I am using "Single data context per atomic operation" approach while using Linq to Sql in an ASP.NET MVC application.
So far, I have been using a singleton datacontext, which I learnt has many issues, so I refactored the code to use single datacontext per atomic operation.
An example of a controller action is now as follows (refactoring has not changed this):
public ActionResult List()
{
List<Request> requests = this.repository.AllRequests();
return View(requests);
}
repository is of type IRepository. I want to keep this abstraction to be able to switch to a different data layer (based on my recent experience with Linq to Sql, this may happen very soon :))
The LinqRepository implements the AllRequests() method as follows:
public List<Request> AllRequests()
{
using (DataModelDataContext connection = GetContext())
{
return connection.Requests.ToList();
}
}
(just for reference, previously DataContext instance was a field of the LinqRepository and LinqRepository was held as a single static instance)
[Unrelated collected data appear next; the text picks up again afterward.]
(** The WireGuard loop on one datagram. *)
Fixpoint decap_loop (fuel : nat) (routes : gmap IpAddr bytes) (client_id : bytes) (c : Client)
    (pq : ClientPqWg) (input : bytes) : gmap IpAddr bytes * ClientPqWg * list Output :=
  match fuel with
  | 0%nat => (routes, pq, [])
  | S fuel =>
      match decapsulate pq input with
      | (pq, WgIp ip) =>
          let '(routes, out) := forward_packet routes client_id c ip in (routes, pq, out)
      | (pq, WgNetwork b) =>
          let '(routes, pq, out) := decap_loop fuel routes client_id c pq [] in
          (routes, pq, ToClient client_id (encode_datagram (flow_id c) b) :: out)
      | (pq, WgDone) | (pq, WgErr) => (routes, pq, [])
      end
  end.

Definition on_datagram (n : Node) (client_id : bytes) (dg : bytes) : Node * list Output :=
  match clients n !! client_id with
  | None => (n, [])
  | Some c =>
      if negb (h3 c) || negb (tunnel_up c) then (n, [])
      else
        match decode_datagram dg with
        | Ok (fid, Ip payload) =>
            if negb (accepts_client_datagrams (tunnel_up c) fid (flow_id c)) then (n, [])
            else
              match pqwg c with
              | Some pq =>
                  if established pq then
                    let '(routes, pq, out) :=
                      decap_loop (wg_fuel P) (client_routes n) client_id c pq payload in
                    ({| clients := <[client_id := set_pqwg c (Some pq)]> (clients n);
                        client_routes := routes; pool := pool n;
                        grant_replays := grant_replays n |}, out)
                  else (n, [])
              | None =>
                  if pqwg_enabled P then (n, [])
                  else
                    let '(routes, out) := forward_packet (client_routes n) client_id c payload in
                    ({| clients := clients n; client_routes := routes; pool := pool n;
                        grant_replays := grant_replays n |}, out)
              end
        | _ => (n, [])
        end
  end.

(** *** Packets from the TUN *)

Definition on_tun_packet (n : Node) (packet : bytes) : Node * list Output :=
  let packet := fix_l4_checksums packet in
  match packet_dst_ip packet ≫= λ ip, client_routes n !! ip with
  | None => (n, [])
  | Some client_id =>
      match clients n !! client_id with
      | None => (n, [])
      | Some c =>
          if negb (tunnel_up c) then (n, [])
          else
            match pqwg c with
            | Some pq =>
                if established pq then
                  let '(pq, payload) := encapsulate pq packet in
                  (set_clients n (<[client_id := set_pqwg c (Some pq)]> (clients n)),
                   match payload with
                   | Some pl => [ToClient client_id (encode_datagram (flow_id c) pl)]
                   | None => []
                   end)
                else (n, [ToClient client_id (encode_datagram (flow_id c) packet)])
            | None => (n, [ToClient client_id (encode_datagram (flow_id c) packet)])
            end
      end
  end.

(** *** Reaping *)

(** [closed]: the connections QUIC reports closed. *)
Definition reap (n : Node) (closed : gset bytes) : Node :=
  let live := filter (λ kc : bytes * Client, kc.1 ∉ closed) (clients n) in
  {| clients := live;
     client_routes := filter (λ kv : IpAddr * bytes, is_Some (live !! kv.2)) (client_routes n);
     pool := foldl release (pool n) (elements (dom (clients n) ∩ closed));
     grant_replays := grant_replays n |}.

(** ** Runs *)

Inductive Step :=
  | Udp (hdr : QuicHeader) (from : SocketAddr) (accept_ok : bool)
  | StartH3 (client_id : bytes)
  | H3 (client_id : bytes) (ev : H3Event) (now : Z)
  | Datagram (client_id : bytes) (dg : bytes)
  | Tun (packet : bytes)
  | Reap (closed : gset bytes).

Definition step (n : Node) (s : Step) : Node * list Output :=
  match s with
  | Udp hdr from ok => handle_packet n hdr from ok
  | StartH3 id => (start_h3 n id, [])
  | H3 id ev now => on_h3_event n id ev now
  | Datagram id dg => on_datagram n id dg
  | Tun packet => on_tun_packet n packet
  | Reap closed => (reap n closed, [])
  end.

Fixpoint run (n : Node) (steps : list Step) : Node * list Output :=
  match steps with
  | [] => (n, [])
  | s :: steps =>
      let '(n, out) := step n s in
      let '(n, outs) := run n steps in (n, out ++ outs)
  end.

(** [run] of the source before its loop; the pool and the cache constructors cannot fail on
    the built-in range and a configured capacity. *)
Definition start (started : Z) : option Node :=
  pl ← default_v4;
  rc ← cache_new started (Z.to_nat (grant_replay_capacity (cfg P)));
  Some {| clients := ∅; client_routes := ∅; pool := pl; grant_replays := rc |}.

End Loop.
The DataContext is disposed before the method returns.
The view code now throws ObjectDisposed exceptions when accessing deferred properties:
<%= Html.Encode(request.Branch.Name) %> //throws
I learnt disposing of the DataContext may not be needed (here http://stackoverflow.com/questions/389822/when-should-i-dispose-of-a-data-context)
When I do not dispose the DataContext (remove the using), there is no ObjectDisposedException.
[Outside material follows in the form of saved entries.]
(* ===== verification/NodeGate.v ===== *)
(** * What the node's gate lets through

    Properties of [NodeServer]'s authorisation and relay boundary: which CONNECT requests
    open a tunnel, that a grant opens at most one, that a minted grant does open one, and
    which packets a relay forwards. *)

From S2P Require Import Prelude.
From S2P Require Import Text.
From S2P Require Import Net.
From S2P Require Import Crypto.
From S2P Require Import Env.
From S2P Require Import Grant.
From S2P Require Import GrantReplay.
From S2P Require Import ConnectIp.
From S2P Require Import Checksum.
From S2P Require Import Pool.
From S2P Require Import NodeConfig.
From S2P Require Import Retry.
From S2P Require Import NodeServer.
From Stdlib Require Import Strings.Byte ZArith Lia.
From stdpp Require Import prelude gmap strings.

Local Open Scope Z_scope.

(** ** Headers *)

(** The request carries this header exactly once, with this value. *)
Definition carries (headers : list Header) (name value : bytes) : Prop :=
  filter (λ h : Header, h.1 = name) headers = [(name, value)].

Lemma unique_header_value_Some headers name v :
  unique_header_value headers name = Ok (Some v) ↔ carries headers name v.
Proof.
  unfold unique_header_value, carries.
  assert (Hn : Forall (λ h : Header, h.1 = name) (filter (λ h : Header, h.1 = name) headers)).
  { apply Forall_forall. intros h Hh. by apply list_elem_of_filter in Hh as [? _]. }
  destruct (filter _ headers) as [|[n x] [|h l]]; [done| |done].
  apply Forall_cons in Hn as [Hn _]. cbn in Hn. subst. naive_solver.
Qed.

Lemma hex_value v l : all_lower_hex v = true ∧ from_hex v = Some l ↔ v = to_hex l.
Proof.
  split.
  - intros [Hl Hd]. unfold all_lower_hex in Hl. apply forallb_Forall_true in Hl.
    assert (He : Nat.even (length v) = true).
    { unfold from_hex in Hd. by destruct (Nat.even (length v)). }
    destruct (to_hex_from_hex v He Hl) as (l' & Hd' & <-). congruence.
  - intros ->. split; [|apply from_hex_to_hex].
    apply forallb_Forall_true, to_hex_lower.
Qed.

Section Gate.
Context `{Hsha : Sha256, HshaL : !Sha256Laws, Hed : Ed25519, Hlaws : !Ed25519Laws}.

(** The identity a grant must name: configured names and role, attested measurement, and
    the hash of the certificate the node serves. *)
Definition node_identity (cfg : NodeConfig) (spki : bytes) : option GrantNodeIdentity :=
  att ← attest cfg; r ← grant_realm cfg; i ← NodeConfig.node_id cfg;
  Some {| Grant.realm := r; Grant.node_id := i; Grant.role := grant_role (role cfg);
          transport := Masque; tee := na_tee att; measurement := na_measurement att;
          tls_spki_sha256 := sha256 spki |}.

(** Everything the node checks before the single-use test. *)
Record gate_passed (headers : list Header) (cfg : NodeConfig) (spki : bytes) (peer : IpAddr)
    (now : Z) (token : bytes) (g : VerifiedGrant) : Prop := {
  gp_token : carries headers TUNNEL_GRANT_HEADER (to_hex token);
  gp_nonce : carries headers ATTEST_NONCE_HEADER (to_hex (vg_nonce g));
  gp_verifies : ∃ v, grant_verifier cfg = Some v ∧ authorizes v token now g;
  gp_identity : node_identity cfg spki = Some (node (vg_audience g));
  gp_peer : ∀ ip, previous_hop (vg_audience g) = Some ip → peer = V4 ip;
}.

Lemma token_length_fits v token now g :
  authorizes v token now g → token ≠ [] ∧ (length token ≤ MAX_GRANT_TOKEN_LEN)%nat.
Proof.
  intros [Hf (vk & sg & _ & -> & _) _ _ _]. pose proof (token_length _ _ _ _ _ sg Hf) as Hl.
  destruct Hf as [_ _ _ _ [[[_ Hr] _] [[_ Hi] _] _ _ _ _]].
  assert (Hb : (length (token_of (vg_key_id g) (vg_issued_at g) (vg_expires_at g) (vg_nonce g)
                  (vg_audience g) sg) ≤ MAX_GRANT_TOKEN_LEN)%nat).
  { rewrite Hl. unfold IDENTIFIERS_OFFSET, SIGNATURE_LEN, MAX_GRANT_TOKEN_LEN. lia. }
  split; [|done]. intros E. rewrite E in Hl. cbn in Hl. unfold IDENTIFIERS_OFFSET in Hl. lia.
Qed.

Lemma node_identity_new cfg spki att r i n :
  attest cfg = Some att → grant_realm cfg = Some r → NodeConfig.node_id cfg = Some i →
  GrantNodeIdentity_new r i (grant_role (role cfg)) Masque (na_tee att) (na_measurement att)
    (sha256 spki) = Ok n ↔
  node_identity cfg spki = Some n ∧ identifier_ok r ∧ identifier_ok i.
Proof.
  intros Ha Hr Hi. unfold node_identity. rewrite Ha, Hr, Hi, !Some_bind.
  unfold GrantNodeIdentity_new. rewrite bind_Ok. setoid_rewrite bind_Ok. split.
  - intros (? & ?%validate_named_identifier_ok & ? & ?%validate_named_identifier_ok & [= <-]).
    done.
  - intros ([= <-] & H1 & H2). exists tt. split; [by apply validate_named_identifier_ok|].
    exists tt. split; [by apply validate_named_identifier_ok|]. done.
Qed.

Lemma ensure_hex_len v l n :
  ((length v =? n * 2)%nat && all_lower_hex v = true) → from_hex v = Some l →
  v = to_hex l ∧ length l = n.
Proof.
  intros [Hl Hx]%andb_true_iff Hd. assert (v = to_hex l) as -> by (by apply hex_value).
  split; [done|]. apply Nat.eqb_eq in Hl. rewrite length_to_hex in Hl. lia.
Qed.

Lemma check_connect_sound b headers cfg spki peer now g :
  check_connect b headers cfg spki peer now = Ok (Some g) →
  ∃ token, gate_passed headers cfg spki peer now token g.
Proof.
  unfold check_connect.
  intros (no & Hn & (nh & ->%ok_or_Ok & (? & Hh%ensure_Ok & (nonce & Hd%ok_or_Ok &
    (? & _ & H)%bind_Ok)%bind_Ok)%bind_Ok)%bind_Ok)%bind_Ok.
  apply unique_header_value_Some in Hn. apply (ensure_hex_len _ _ 32) in Hd as [-> _]; [|done].
  destruct (grant_verifier cfg) as [v|] eqn:Ev.
  2:{ destruct (_ && allow_ungranted cfg); [|done]. by case_decide. }
  apply bind_Ok in H as (att & Ha%ok_or_Ok & (r & Hr%ok_or_Ok & (i & Hi%ok_or_Ok &
    (ident & Hid%map_err_Ok & (go & Hg & (gh & ->%ok_or_Ok & (? & Hok%ensure_Ok & (token & Ht%ok_or_Ok &
    (g' & Hv%map_err_Ok & (? & Hp%ensure_Ok & (? & Hnn%ensure_Ok & H)%bind_Ok)%bind_Ok)%bind_Ok)
    %bind_Ok)%bind_Ok)%bind_Ok)%bind_Ok)%bind_Ok)%bind_Ok)%bind_Ok).
  injection H as <-. apply node_identity_new in Hid as (Hid & _ & _); [|done..].
  apply verify_for_node_spec in Hv as [Hauth Hnode]. apply unique_header_value_Some in Hg.
  apply bool_decide_eq_true in Hnn. subst.
  rewrite !negb_orb, !negb_involutive, !andb_true_iff in Hok. destruct Hok as [[_ _] Hlow].
  assert (gh = to_hex token) as -> by (by apply hex_value).
  exists token. split; try done; [by exists v|]. intros ip Hip. rewrite Hip in Hp.
  by apply bool_decide_eq_true in Hp.
Qed.

Lemma check_connect_complete b headers cfg spki peer now token g :
  gate_passed headers cfg spki peer now token g →
  check_connect b headers cfg spki peer now = Ok (Some g).
Proof.
  intros [Ht Hn (v & Hv & Ha) Hid Hp]. pose proof Ha as [[_ _ _ Hnl [Hr Hi _ _ _ _]] _ _ _ _].
  destruct (token_length_fits _ _ _ _ Ha) as [Hne Hmax].
  unfold check_connect. rewrite (proj2 (unique_header_value_Some _ _ _) Hn). ok_step.
  rewrite length_to_hex, Hnl. change (NONCE_LEN * 2 =? 64)%nat with true.
  rewrite (proj1 (proj2 (hex_value _ (vg_nonce g)) eq_refl)). cbn [andb]. ok_step.
  rewrite from_hex_to_hex. ok_step. rewrite Hnl. change (NONCE_LEN =? 32)%nat with true. ok_step.
  rewrite Hv. pose proof Hid as Hid'. unfold node_identity in Hid'.
  apply bind_Some in Hid' as (att & Eatt & (r & Er & (i & Ei & [= Hnode])%bind_Some)%bind_Some).
  rewrite Eatt, Er, Ei. ok_step.
  rewrite (proj2 (node_identity_new _ _ _ _ _ (node (vg_audience g)) Eatt Er Ei)).
  2:{ rewrite <- Hnode in Hr, Hi. done. }
  cbn [map_err]. ok_step. rewrite (proj2 (unique_header_value_Some _ _ _) Ht). ok_step.
  rewrite bool_decide_eq_false_2.
  2:{ intros E. apply Hne. apply (f_equal length) in E. rewrite length_to_hex in E.
      destruct token; [done|]. cbn in E. lia. }
  rewrite length_to_hex, (proj2 (Nat.ltb_ge _ _)) by lia.
  rewrite (proj1 (proj2 (hex_value _ token) eq_refl)).
  rewrite Nat.Div0.mod_mul. cbn [negb orb Nat.eqb]. ok_step. rewrite from_hex_to_hex. ok_step.
  rewrite (proj2 (verify_for_node_spec _ _ _ _ g)) by done. cbn [map_err]. ok_step.
  replace (match previous_hop _ with Some _ => _ | None => _ end) with true.
  2:{ destruct (previous_hop (vg_audience g)) as [ip|]; [|done]. symmetry.
      apply bool_decide_eq_true. by apply Hp. }
  ok_step. rewrite bool_decide_eq_true_2 by done. by ok_step.
Qed.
i.e.: I altered the method as follows:
public List<Request> AllRequests()
{
DataModelDataContext connection = GetContext();
return connection.Requests.ToList();
}
But I am wondering, what are the implications of not disposing DataContext instance in this scenario?
I know I am supposed to read all the data from the entity instance (including deferred properties) before the DataContext is disposed, but I would not like to introduce another abstraction (another Request class, copying all the properties over to it).
My questions:
Does the entity object hold a strong reference to its parent DataContext, preventing it from being GC-ed? (I guess it does, juts want to be 100% sure)
Can you provide advice on recommended approaches when using Linq to Sql while data layer abstraction needs to be retained? (including partial property updates)
Is there an open source project using a repository abstraction implementing Linq to Sql in ASP.NET MVC?